**Task inputs:**

(** ** SMS propagator data *)

Inductive truth_value_t := truth_value_unknown | truth_value_true | truth_value_false.

Definition adjacency_matrix_t := list (list truth_value_t).
Definition forbidden_graph_t := list (truth_value_t * (nat * nat)).
Definition clause_t := list Z.

(** ** The platform: floating point, clock and the SMS checkers *)

Class Platform := {
  double : Type;
  d_of_Z : Z -> double;                  (* (double) n *)
  d_trunc : double -> Z;                 (* (int) x *)
  d_lit : Q -> double;                   (* a decimal literal *)
  d_add : double -> double -> double;
  d_sub : double -> double -> double;
  d_mul : double -> double -> double;
  d_div : double -> double -> double;
  d_lt : double -> double -> bool;
  d_le : double -> double -> bool;
  d_pow : double -> double -> double;    (* pow(x, y) *)
  drand : double -> double * double;     (* drand(seed): result, new seed *)
  oracle : Type;                         (* state of the checkers and the clock *)
  clock : oracle -> Z * oracle;          (* clock() *)
  CLOCKS_PER_SEC : Z;
  checker_check :
    adjacency_matrix_t -> bool -> oracle -> option forbidden_graph_t * oracle;
  checker010_check :
    adjacency_matrix_t -> Z -> oracle -> option (list clause_t) * oracle;
}.

(** ** Sorting *)

(** Modelled from the spec: [mtl/Sort.h] is absent.  MiniSat's [sort], and
    the C library's [qsort], are driven by a comparison [lt]; they are
    rendered by one insertion sort that consults the same comparison. *)
Fixpoint sort_insert {A} (lt : A -> A -> bool) (x : A) (l : list A) : list A :=
  match l with
  | [] => [x]
  | y :: l' => if lt x y then x :: y :: l' else y :: sort_insert lt x l'
  end.

Definition sort_by {A} (lt : A -> A -> bool) (l : list A) : list A :=
  foldr (sort_insert lt) [] l.

(** [std::sort], which [addClauseDuringSearch] calls with a comparison that
    is not a strict order (an unassigned literal precedes everything, itself
    included).  The standard leaves the order of equivalent elements open;
    this is the insertion sort that libstdc++ runs on a range of at most 16
    elements, its threshold below which no partitioning takes place: every
    element in turn either goes to the front, when it precedes the first
    one, or moves left past the elements it precedes.  Literals of equal
    level therefore keep their input order, and unassigned literals end up
    in front in reverse input order.

    [__unguarded_linear_insert]: [rprefix] is the sorted prefix, last
    element first. *)
Fixpoint unguarded_linear_insert {A} (lt : A -> A -> bool) (val : A) (rprefix : list A)
  : list A :=
  match rprefix with
  | [] => [val]
  | next :: rprefix' =>
      if lt val next then next :: unguarded_linear_insert lt val rprefix'
      else val :: rprefix
  end.

(** One round of [__insertion_sort]. *)
Definition insertion_step {A} (lt : A -> A -> bool) (sorted : list A) (val : A) : list A :=
  match sorted with
  | [] => [val]
  | first :: _ =>
      if lt val first then val :: sorted
      else rev (unguarded_linear_insert lt val (rev sorted))
  end.

Definition std_sort {A} (lt : A -> A -> bool) (l : list A) : list A :=
  foldl (insertion_step lt) [] l.


(** ** Stand-alone helpers of the step-wise interface *)

(** The elements of the range [begin, end) of the array [a]. *)
Definition int_range (a : list Z) (b e : nat) : list Z := take (e - b) (drop b a).

Definition inspect {A : Type} (x : A) : { y : A | x = y } := exist _ x eq_refl.

(** The comparison [compare] handed to [qsort]. *)
Definition compare (int_a int_b : Z) : Z :=
  (if int_a >? int_b then 1 else 0) - (if int_a <? int_b then 1 else 0).

(** [int in(begin, end, val)]: the range [begin, end) of the
    array [a] is given by the two indices [b] and [e]. *)
Equations? in_ (a : list Z) (b e : nat) (val : Z) : Z by wf (e - b)%nat lt :=
  in_ a b e val with inspect (Z.of_nat e - Z.of_nat b <? 1) => {
    | exist _ true _ := 0;
    | exist _ false H1 with inspect (Z.of_nat e - Z.of_nat b =? 1) => {
       | exist _ true _ := if vget 0 a b =? val then 1 else 0;
       | exist _ false H2
           with inspect (vget 0 a (b + (e - b) / 2)%nat <=? val) => {
            | exist _ true _ := in_ a (b + (e - b) / 2)%nat e val;
            | exist _ false _ := in_ a b (b + (e - b) / 2)%nat val } } }.
Proof.
  all: apply Z.ltb_ge in H1; apply Z.eqb_neq in H2.
  all: change (Nat.divmod (e - b) 1 0 1).1 with ((e - b) / 2)%nat.
  all: assert (2 <= e - b)%nat by lia.
  all: pose proof (Nat.div_lt (e - b) 2 ltac:(lia) ltac:(lia)).
  all: assert (1 <= (e - b) / 2)%nat by (apply Nat.div_le_lower_bound; lia).
  all: lia.
Qed.

(** ** The Luby restart sequence

    [luby(y, x)] first finds the finite subsequence containing index [x]
    ([luby_grow]), then walks down to the position of [x] ([luby_shrink]);
    the exponent [seq] is handed to [pow]. *)

Fixpoint luby_grow (fuel : nat) (size seq x : Z) : option (Z * Z) :=
  if size <? x + 1 then
    match fuel with
    | O => None
    | S fuel' => luby_grow fuel' (2 * size + 1) (seq + 1) x
    end
  else Some (size, seq).

Fixpoint luby_shrink (fuel : nat) (size seq x : Z) : option Z :=
  if size - 1 =? x then Some seq
  else
    match fuel with
    | O => None
    | S fuel' =>
        let size' := Z.shiftr (size - 1) 1 in
        luby_shrink fuel' size' (seq - 1) (Z.rem x size')
    end.

(** The exponent computed by [luby] for index [x]; the loops run at most
    [x + 1] times each. *)
Definition luby_seq (x : Z) : option Z :=
  let fuel := S (Z.to_nat x) in
  '(size, seq) ← luby_grow fuel 1 0 x;
  luby_shrink fuel size seq x.

Definition luby `{Platform} (y : double) (x : Z) : option double :=
  seq ← luby_seq x; Some (d_pow y (d_of_Z seq)).

(** The finite subsequences listed in the comment above [luby]:
    block 0 is [1]; block [n+1] is block [n] twice, followed by [2^(n+1)]. *)
Fixpoint luby_block (n : nat) : list Z :=
  match n with
  | O => [1]
  | S n' => luby_block n' ++ luby_block n' ++ [2 ^ Z.of_nat n]
  end.

(** ** Solver state *)

Record SolverConfig := mkSolverConfig {
  vertices : Z;
  edges : list (list Z);              (* 1-based variable number of edge {i,j} *)
  assignmentCutoffPrerunTime : Z;
  assignmentCutoff : Z;
  nextFreeVariable : Z;
}.

Section Embedding.
Context `{Platform}.

(** Modelled from the spec: the clause header of [SolverTypes.h] (absent):
    the literals, the [learnt] flag, the [mark] (0 live, 1 removed), the
    activity of a learnt clause and the forwarding reference set by a
    relocation. *)
Record Clause := mkClause {
  lits : list Lit;
  learnt : bool;
  mark : nat;
  cl_activity : double;
  reloced : option CRef;
}.

Definition clause_default : Clause := mkClause [] false 0%nat (d_of_Z 0) None.

Definition set_lits (v : list Lit) (c : Clause) : Clause :=
  mkClause v (learnt c) (mark c) (cl_activity c) (reloced c).
Definition set_mark (v : nat) (c : Clause) : Clause :=
  mkClause (lits c) (learnt c) v (cl_activity c) (reloced c).
Definition set_cl_activity (v : double) (c : Clause) : Clause :=
  mkClause (lits c) (learnt c) (mark c) v (reloced c).
Definition set_reloced (v : option CRef) (c : Clause) : Clause :=
  mkClause (lits c) (learnt c) (mark c) (cl_activity c) v.

Record Solver := mkSolver {
  (* Parameters (user settable and the rest) *)
  var_decay : double;
  clause_decay : double;
  random_var_freq : double;
  random_seed : double;
  luby_restart : bool;
  ccmin_mode : Z;
  phase_saving : Z;
  rnd_pol : bool;
  rnd_init_act : bool;
  garbage_frac : double;
  min_learnts_lim : Z;
  restart_first : Z;
  restart_inc : double;
  learntsize_factor : double;
  learntsize_inc : double;
  learntsize_adjust_start_confl : Z;
  learntsize_adjust_inc : double;
  (* Statistics *)
  solves : Z;
  starts : Z;
  decisions : Z;
  rnd_decisions : Z;
  propagations : Z;
  conflicts : Z;
  dec_vars : Z;
  num_clauses : Z;
  num_learnts : Z;
  clauses_literals : Z;
  learnts_literals : Z;
  max_literals : Z;
  tot_literals : Z;
  (* Solver state *)
  model : list lbool;
  conflict : list Lit;
  clauses : list CRef;
  learnts : list CRef;
  trail : list Lit;
  trail_lim : list nat;
  assumptions : list Lit;
  activity : list double;
  assigns : list lbool;
  polarity : list bool;
  user_pol : list lbool;
  decision : list bool;
  vardata : list VarData;
  watches : list (list Watcher);
  watches_dirty : list bool;
  order_heap : list Var;
  ok : bool;
  cla_inc : double;
  var_inc : double;
  qhead : nat;
  simpDB_assigns : Z;
  simpDB_props : Z;
  progress_estimate : double;
  remove_satisfied : bool;
  next_var : Var;
  ca : list Clause;
  ca_wasted : nat;
  released_vars : list Var;
  free_vars : list Var;
  seen : list nat;
  analyze_toclear : list Lit;
  max_learnts : double;
  learntsize_adjust_confl : double;
  learntsize_adjust_cnt : Z;
  (* Resource constraints *)
  conflict_budget : Z;
  propagation_budget : Z;
  time_budget : double;
  asynch_interrupt : bool;
  (* SMS and the step-wise interface *)
  sms_config : SolverConfig;
  sms_prop010 : bool;
  sms_oracle : oracle;
  solve_time : double;
  cflr : option CRef;
  literator : Z;
  cflterator : Z;
  lrncls : list Lit;
  btlev : Z;
  tmp_clause : list Lit;
  num_sol : Z;
  solution_store : list (list Lit);
}.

**The task:**
The string "from" appears on some lines of the data above; report how many such lines there are, as a bare number.

**Solved exercise:**
2